Magnetic resonance electrical properties tomography (MR-EPT), aiming at reconstructing the EP's at radio frequencies, uses the H+ field (both magnitude and phase) distribution within the object. One of the MR-EPT algorithms, cr-MREPT, accurately reconstructs the internal tissue boundaries, however, it faces an artifact which occurs at the regions where the convective field, [partial derivative H+/partial derivative x-i partial derivative H+/partial derivative y, i(partial derivative H+/partial derivative x-i partial derivative H+/partial derivative y)](T), has a low magnitude (at the noise level). This study aims to develop an artifact-free conductivity reconstruction by modifying the H+ field inside the region of interest (ROI), using multiple RF transmission techniques in MRI. An eight channel multi-transmit transverse electromagnetic array is used in two different drive configurations. The first drive is the standard volume excitation configuration where all ports are driven with the same magnitude and with 45 degrees phase increment between adjacent channels.

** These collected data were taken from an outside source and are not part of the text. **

Lemma insert_vma_spec s a : inv s -> vma_wf a ->
  match insert_vma cfg max_map_count has_cache s a with
  | (s', Ok _) => inv s' /\ owner s' = owner s /\
      (forall v, vm_start a <= v < vm_end a -> ~ covered (vmas s) v) /\
      (forall v, view (vmas s') v =
         if vm_contains a v then Some (page_view (adopt s a) v) else view (vmas s) v)
  | (s', Err err) => s' = s /\
      (err = EINVAL <-> exists v, vm_start a <= v < vm_end a /\ covered (vmas s) v)
  end.
Proof.
  intros Hi Hw. pose proof Hi as [Hc Hh He Hsa Hsp]. pose proof (co_areas _ _ Hc) as Ha.
  pose proof (vw_nonempty _ Hw) as Hne. unfold insert_vma.
  destruct (Z.leb_spec (vm_end a) (vm_start a)); [lia|].
  pose proof (has_overlap_spec s (vm_start a) (vm_end a) Ha) as Ho.
  destruct (has_overlap s (vm_start a) (vm_end a)).
  { split; [done|]. split; [|done]. intros _. by apply Ho. }
  assert (Hn : forall v, vm_start a <= v < vm_end a -> ~ covered (vmas s) v).
  { intros v Hv Hcov. assert (false = true) by (apply Ho; eauto). done. }
  assert (Hen : ensure_can_add max_map_count s 1 = Ok () \/ ensure_can_add max_map_count s 1 = Err ENOMEM).
  { unfold ensure_can_add. destruct (checked_add _ _); [case_cmp|]; auto. }
  destruct Hen as [-> | ->]; [|split; [done|]; split; [done|]; intros (v & Hv & Hcov); by destruct (Hn v Hv)].
  destruct (reserve_holes cfg s (vm_start a) (vm_end a) Hh) as (Hs1 & Hh1 & Hin1).
  set (s1 := reserve_mmap_range cfg s (vm_start a) (vm_end a)) in *.
  assert (Hv1 : vmas s1 = vmas s) by (by rewrite Hs1).
  assert (Hc1 : core_ok has_cache s1) by (rewrite Hs1; destruct Hc; split; done).
  assert (Had : adopt s1 a = adopt s a) by (unfold adopt; by rewrite Hs1).
  destruct (put_vma_spec has_cache s1 a Hc1 Hw) as (Hc2 & (R1 & R2 & R3 & R4) & Hv2);
    [by rewrite Hv1|].
  rewrite Hv1, Had in Hv2. set (s2 := put_vma has_cache s1 a) in *.
  destruct (adopt_shape s a) as (E1 & E2 & _).
  assert (Es : vm_start (adopt s a) = vm_start a) by (unfold vm_start; by rewrite E1).
  assert (Ee : vm_end (adopt s a) = vm_end a) by (unfold vm_end; by rewrite E1).
  pose proof (adopt_wf s a Hw) as Hw'.
  assert (Hn' : forall v, vm_start (adopt s a) <= v < vm_end (adopt s a) -> ~ covered (vmas s) v)
    by (by rewrite Es, Ee).
  rewrite <- Es in Hv2.
  assert (Hua : user_area (adopt s a) = if vm_is_user a then 1 else 0)
    by (unfold user_area, vm_is_user; by rewrite E2).
  assert (Hup : user_pages (adopt s a) = if vm_is_user a then vm_end a - vm_start a else 0)
    by (unfold user_pages, vm_is_user; by rewrite E2, Es, Ee).
  assert (Hfr := areas_fresh _ _ Ha Hw' Hn').
  pose proof (bt_sum_insert_new user_area _ (adopt s a) _ (ao_wf _ Ha) Hfr) as SA.
  pose proof (bt_sum_insert_new user_pages _ (adopt s a) _ (ao_wf _ Ha) Hfr) as SP.
  rewrite <- Hv2 in SA, SP.
  assert (Hcnt : user_area_count s2 = user_area_count s /\ user_page_count s2 = user_page_count s)
    by (rewrite R3, R4, Hs1; done).
  pose proof (set_inv_counts _ _ _ Hi) as Hb.
  assert (Hpg : 0 <= vm_end a - vm_start a <= 2 ^ 52)
    by (destruct Hw as [[? ? _ _ _ _ _] _ _ _]; unfold vm_start, vm_end in *; lia).
  match goal with |- context [if vm_is_user a then (?x, Ok ()) else (?y, Ok ())] =>
    assert (Hres : exists s3, (if vm_is_user a then (x, Ok ()) else (y, Ok ())) = (s3, Ok () : result unit errno)
      /\ vmas s3 = vmas s2 /\ file_rmaps s3 = file_rmaps s2 /\ owner s3 = owner s2 /\
      mmap_holes s3 = mmap_holes s2 /\ next_rmap_id s3 = next_rmap_id s2 /\ i_mmap s3 = i_mmap s2 /\
      user_area_count s3 = bt_sum user_area (vmas s2) /\ user_page_count s3 = bt_sum user_pages (vmas s2))
  end.
  { rewrite SA, SP, Hua, Hup. destruct Hcnt as [Hca Hcp]. destruct (vm_is_user a); eexists; (split; [done|]); simpl.
    - split_and!; try done; rewrite ?Hca, ?Hcp, ?area_page_count_spec, usize_add_small by
        (done || unfold is_usize, usize_modulus; rewrite ?area_page_count_spec by done; lia); lia.
    - split_and!; try done; lia. }
  destruct Hres as (s3 & -> & V3 & F3 & O3 & M3 & N3 & I3 & A3 & P3).
  split_and!; try done.
  - split.
    + destruct Hc2 as [C1 C2 C3]. split; [by rewrite V3|by rewrite V3, F3, N3, I3|by rewrite V3, O3].
    + by rewrite M3, R1.
    + intros v Hv. rewrite M3, R1, Hin1, V3, Hv2, covered_insert, Es, Ee by done.
      rewrite (He v Hv). tauto.
    + by rewrite V3.
    + by rewrite V3.
  - rewrite O3, R2, Hs1. done.
  - intros v. rewrite V3, Hv2, view_insert by done. unfold vm_contains. by rewrite Es, Ee.
Qed.

(** ** Removing one area *)

Lemma drop_area_spec s k a : inv s -> bt_get k (vmas s) = Some a ->
  exists s1 s2, take_vma has_cache s k = (s1, Ok a) /\
    release_mmap_range cfg (untrack_area s1 a) (vm_start a) (vm_end a) = Some s2 /\
    inv s2 /\ owner s2 = owner s /\
    (forall v, view (vmas s2) v = if vm_contains a v then None else view (vmas s) v).
Proof.
  intros Hi Hg. pose proof Hi as [Hc Hh He Hsa Hsp]. pose proof (co_areas _ _ Hc) as Ha.
  pose proof (area_start _ _ _ Ha Hg) as Hk. pose proof (area_wf _ _ _ Ha Hg) as Hw.
  destruct (take_vma_spec has_cache s k a Hc Hg) as (s1 & Ht & Hc1 & (R1 & R2 & R3 & R4) & Hv1).
  exists s1.
  assert (Hu : exists c p, untrack_area s1 a = set_user_counts s1 c p /\
    c = bt_sum user_area (vmas s1) /\ p = bt_sum user_pages (vmas s1)).
  { rewrite Hv1, !(bt_sum_remove _ k a) by (done || apply Ha).
    pose proof (areas_ok_remove _ k Ha) as Ha'.
    destruct (pages_bound _ 0 Ha') as [B1 B2]; [|lia|].
    { intros k' a' H'. destruct (ao_area _ Ha' _ _ H') as [<- [[? _ _ _ _ _ _] _ _ _]]. unfold vm_start. lia. }
    rewrite !(bt_sum_remove _ k a) in B1 by (done || apply Ha).
    assert (Hua : user_area a = if vm_is_user a then 1 else 0) by done.
    assert (Hup : user_pages a = if vm_is_user a then vm_end a - vm_start a else 0) by done.
    unfold untrack_area. rewrite area_page_count_spec by done. unfold saturating_sub.
    destruct (vm_is_user a).
    - do 2 eexists. split; [done|]. rewrite R3, R4, Hsa, Hsp. lia.
    - exists (user_area_count s1), (user_page_count s1). split; [by destruct s1|].
      rewrite R3, R4, Hsa, Hsp. lia. }
  destruct Hu as (c & p & Hu & Hcc & Hpp). rewrite Hu.
  destruct (release_holes cfg (set_user_counts s1 c p) (vm_start a) (vm_end a)) as
    (s2 & Hrel & Hs2 & Hh2 & Hin2); [simpl; by rewrite R1|]. simpl in *.
  exists s2. split; [done|]. split; [done|].
  assert (Hv2 : vmas s2 = bt_remove k (vmas s)) by (by rewrite Hs2).
  assert (Hview : forall v, view (vmas s2) v = if vm_contains a v then None else view (vmas s) v).
  { intros v. rewrite Hv2. unfold view. rewrite (area_at_remove _ k a) by done. by destruct (vm_contains a v). }
  split_and!; [|by rewrite Hs2|done]. split.
  - destruct Hc1. rewrite Hs2. split; done.
  - done.
  - intros v Hv. rewrite Hin2, R1, Hv2, covered_remove, (He v Hv) by done.
    destruct (decide (vm_start a <= v < vm_end a)); tauto.
  - rewrite Hs2. simpl. done.
  - rewrite Hs2. simpl. done.
Qed.

End ops.

(** ** Unmapping a range *)

(** A present PTE inside an area names the resident frame of its page. *)
Definition consistent {PT} `{PageTable PT} (m : btree Vma) (e : Env PT) : Prop :=
  forall v i p f, view m v = Some i -> env_pte e v = Some (p, f) -> pi_frame i = Some (InMemory p).

Section unmap.
Context {PT : Type} `{PageTableLaws PT}.
Context (reserve : MmuGather -> bool) (Hreserve : forall g, reserve g = true).
Context (cfg : arch) (max_map_count : Z) (has_cache : Z -> bool).
Abbreviation inv := (set_inv cfg has_cache).

(** From [s, e] to [s', e']: pages outside [a, b) keep their attributes and
    entries; a page inside keeps both or loses both, its frame being queued
    until the recorded invalidation has run. *)
Record unmap_post (a b : Z) (s : VmaSet) (e : Env PT) (s' : VmaSet) (e' : Env PT) : Prop := {
  up_inv : inv s';
  up_owner : owner s' = owner s;
  up_env : env_le e e';
  up_cons : consistent (vmas s') e';
  up_out : forall v, ~ (a <= v < b) -> view (vmas s') v = view (vmas s) v /\ env_pte e' v = env_pte e v;
  up_in : forall v, a <= v < b ->
    (view (vmas s') v = view (vmas s) v /\ env_pte e' v = env_pte e v) \/
    (view (vmas s) v <> None /\ view (vmas s') v = None /\ env_pte e' v = None /\
     forall p f, env_pte e v = Some (p, f) -> p ∈ env_retired e');
}.

Lemma unmap_post_refl a b s e : inv s -> consistent (vmas s) e -> unmap_post a b s e s e.
Proof. intros Hi Hc. split; try done; by left. Qed.

Lemma unmap_post_trans a b s1 e1 s2 e2 s3 e3 :
  unmap_post a b s1 e1 s2 e2 -> unmap_post a b s2 e2 s3 e3 -> unmap_post a b s1 e1 s3 e3.
Proof.
  intros [I1 O1 E1 C1 U1 N1] [I2 O2 E2 C2 U2 N2]. split; try done; [congruence|by etransitivity|..].
  - intros v Hv. destruct (U1 v Hv), (U2 v Hv). split; congruence.
  - intros v Hv. destruct (N1 v Hv) as [[V1 P1]|(V1 & V1' & P1 & R1)], (N2 v Hv) as [[V2 P2]|(V2 & V2' & P2 & R2)].
    + left. rewrite V2, P2. done.
    + right. rewrite V1, P1 in *. done.
    + right. rewrite V2, P2. split_and!; try done. intros p f Hp.
      destruct (el_retired _ _ E2) as [l ->]. apply elem_of_app. left. eauto.
    + congruence.
Qed.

In the second drive, the drive voltage magnitude and phases for each of the eight drive ports are modified to generate a desired H+ distribution such that the low convective field region moves to another non-overlapping position. Finally, data from both drive experiments are simultaneously used to reconstruct EP's. Computer simulations using cylindrical phantoms and a brain model are conducted and it is shown that the low convective field artifact can be eliminated. It is further shown that it is not necessary to re-calculate the port drive RF voltage magnitude and phases for each patient. The implementation issues of this method are briefly discussed.